Jazz, film, and improvised culture.

Wednesday, July 24, 2013

AAIFF ’13: Innocent Blood

James Park ought to know [in]famous undercover detectives never just retire, especially when their biggest case holds some decidedly ugly secrets.  The cop-turned-professor will have to revert to his old ways when his young son is kidnapped by a mystery man with revenge on his unhinged mind in DJ Holloway & Sun W. Kim’s Innocent Blood (trailer here), which screens this Saturday during the 2013 Asian American International Film Festival in New York.

Park knows crime, but with his limited academic credentials he can only land a community college teaching gig.  He plans to go back for the right degrees, once his wife Susan finishes law school.  It has been hard on their son Cody, who does not see his mother nearly as much as they both would like.  As a result, when her husband’s nemesis abducts the young boy, she suffers from an acute attack of guilt.

Prohibited from contacting the authorities, Park will have to figure out just what the kidnapper wants on his own.  It all seems to revolve around Brad Lee, a human trafficker framed for a crime he technically did not exactly commit.  Park’s first clue will be the trail of dead bodies he cannot explain to Carl Grierr and Jim Collins, the odd couple detectives doggedly tailing him.

While the harsh realities of human trafficking remain off-camera throughout Blood, it is an issue the filmmakers feel strongly about.  Like the T.O.M. Film Festival co-founded by screenwriter-co-director Kim, Blood was envisioned as a vehicle to raise funds and awareness.  It is well intentioned, but the on-screen business does not always withstand the common sense test.  (Park really drops his son off on the very urban looking street around the corner from his school, without watching to see if he makes it inside okay?)

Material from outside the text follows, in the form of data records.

(** The leader table has one row at most, as its column [active] is unique.
    [q_now] is the time of the database, [q_clock] that of the workers. *)
Record QSt := mkQ {
  q_workers : gmap Z WorkerRow;
  q_jobs : gmap Z JobRow;
  q_schedules : gmap string ScheduleRow;
  q_leader : option LeaderRow;
  q_clock : nat → DateTime;
  q_now : nat → DateTime;
  q_rng : Rng;
  q_notified : list string;
}.

Definition set_workers (w : gmap Z WorkerRow) (st : QSt) : QSt :=
  mkQ w (q_jobs st) (q_schedules st) (q_leader st) (q_clock st) (q_now st) (q_rng st) (q_notified st).
Definition set_jobs (j : gmap Z JobRow) (st : QSt) : QSt :=
  mkQ (q_workers st) j (q_schedules st) (q_leader st) (q_clock st) (q_now st) (q_rng st) (q_notified st).
Definition set_schedules (s : gmap string ScheduleRow) (st : QSt) : QSt :=
  mkQ (q_workers st) (q_jobs st) s (q_leader st) (q_clock st) (q_now st) (q_rng st) (q_notified st).
Definition set_leader (l : option LeaderRow) (st : QSt) : QSt :=
  mkQ (q_workers st) (q_jobs st) (q_schedules st) l (q_clock st) (q_now st) (q_rng st) (q_notified st).

Abbreviation Q A := (M QSt DatabaseError A) (only parsing).

(** [clock.now()], [NOW()], [new_id(now, rng)], [NOTIFY] *)
Definition queue_clock : Q DateTime := λ st,
  (Ok (q_clock st 0%nat),
   mkQ (q_workers st) (q_jobs st) (q_schedules st) (q_leader st) (λ n, q_clock st (S n)) (q_now st)
     (q_rng st) (q_notified st)).
Definition database_now : Q DateTime := λ st,
  (Ok (q_now st 0%nat),
   mkQ (q_workers st) (q_jobs st) (q_schedules st) (q_leader st) (q_clock st) (λ n, q_now st (S n))
     (q_rng st) (q_notified st)).
Definition queue_new_id (now : DateTime) : Q Ulid := λ st,
  let '(id, rng) := new_id now (q_rng st) in
  (Ok id, mkQ (q_workers st) (q_jobs st) (q_schedules st) (q_leader st) (q_clock st) (q_now st)
            rng (q_notified st)).
Definition notify (channel : string) : Q () := λ st,
  (Ok tt, mkQ (q_workers st) (q_jobs st) (q_schedules st) (q_leader st) (q_clock st) (q_now st)
            (q_rng st) (q_notified st ++ [channel])).

Definition check_rows (actual expected : nat) : Q () :=
  if bool_decide (actual = expected) then mret tt else raise (Db_RowsAffected expected actual).
Definition check_constraint (violated : bool) (e : DieselError) : Q () :=
  if violated then raise (Db_Diesel e) else mret tt.

(** The statuses of a job. *)
Definition SCHEDULED : string := "scheduled".
Definition AVAILABLE : string := "available".
Definition RUNNING : string := "running".
Definition COMPLETED : string := "completed".
Definition FAILED : string := "failed".

(** ** The repository of jobs *)

(** A new row, with the defaults of the table. *)
Definition new_job_row (status queue_name : string) (payload metadata : Json) (created_at : DateTime)
    (attempt : Z) (scheduled_at : option DateTime) (schedule_name : option string) : JobRow :=
  {| JobRow_status := status; JobRow_created_at := created_at; JobRow_started_at := None;
     JobRow_started_by := None; JobRow_completed_at := None; JobRow_queue_name := queue_name;
     JobRow_payload := payload; JobRow_metadata := metadata; JobRow_failed_at := None;
     JobRow_failed_reason := None; JobRow_attempt := attempt; JobRow_next_attempt_id := None;
     JobRow_scheduled_at := scheduled_at; JobRow_schedule_name := schedule_name |}.

Definition insert_job (id : Ulid) (row : JobRow) : Q () :=
  jobs ← gets q_jobs;
  schedules ← gets q_schedules;
  _ ← check_constraint (pk_taken id jobs) (UniqueViolation "queue_jobs" "id");
  _ ← check_constraint (match JobRow_schedule_name row with
                        | Some s => bool_decide (schedules !! s = None)
                        | None => false
                        end) (ForeignKeyViolation "queue_jobs" "schedule_name");
  modify (set_jobs (<[id := row]> jobs)).

Definition job_schedule (queue_name : string) (payload metadata : Json) : Q () :=
  created_at ← queue_clock;
  id ← queue_new_id created_at;
  insert_job id (new_job_row AVAILABLE queue_name payload metadata created_at 0 None None).

Definition job_schedule_later (queue_name : string) (payload metadata : Json)
    (scheduled_at : DateTime) (schedule_name : option string) : Q () :=
  created_at ← queue_clock;
  id ← queue_new_id created_at;
  _ ← insert_job id
        (new_job_row SCHEDULED queue_name payload metadata created_at 0 (Some scheduled_at) schedule_name);
  match schedule_name with
  | None => mret tt
  | Some schedule_name =>
      schedules ← gets q_schedules;
      _ ← modify (set_schedules (alter (λ _,
            {| ScheduleRow_last_scheduled_at := Some scheduled_at;
               ScheduleRow_last_scheduled_job_id := Some id |}) schedule_name schedules));
      check_rows (if bool_decide (is_Some (schedules !! schedule_name)) then 1 else 0) 1
  end.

Still, Jun-seong Kim’s not quite retired James Kim is a genuinely compellingly angst-ridden everyman.  Alexandra Chun is also entirely believable and sympathetic as the distraught mother.  Although still a relatively young thesp, Lance Lim makes a strong return appearance at AAIFF, following up his solid turn in Il Cho’s accomplished short Jin with his engaging work as Cody Park. 

However, for most genre fans, the main attraction in Blood will be Doug Jones (the Silver Surfer, etc), somewhat playing against type as Grierr, the acerbic but honest copper. He earns a fair number of sarcastic chuckles, which are truly appreciated, considering the film’s grim and gritty tone.  In contrast, C.S. Lee’s villain is rather problematically bland.

Blood tackles some big themes, like sacrifice and redemption, while exhibiting a wider social conscience.  However, Sun W. Kim’s screenplay is not good about sharing information, while keeping its cast of characters severely blinkered.  Yet, it effectively taps into some very real emotions that will keep most viewers fully vested in the outcome. 

Recommended for fans of Jones and dark crime dramas, Innocent Blood screens Saturday afternoon (7/26) at the Anthology Film Archives, as part of this year’s AAIFF (The festival officially starts tonight with Linsanity, Evan Jackson Leong’s entertaining documentary record of Jeremy Lin’s dramatic rise to NBA stardom and concludes Saturday, August 3rd, with Yang Yonghi’s Our Homeland, a deeply compassionate portrait of a Japanese-North Korean family divided by ideology.)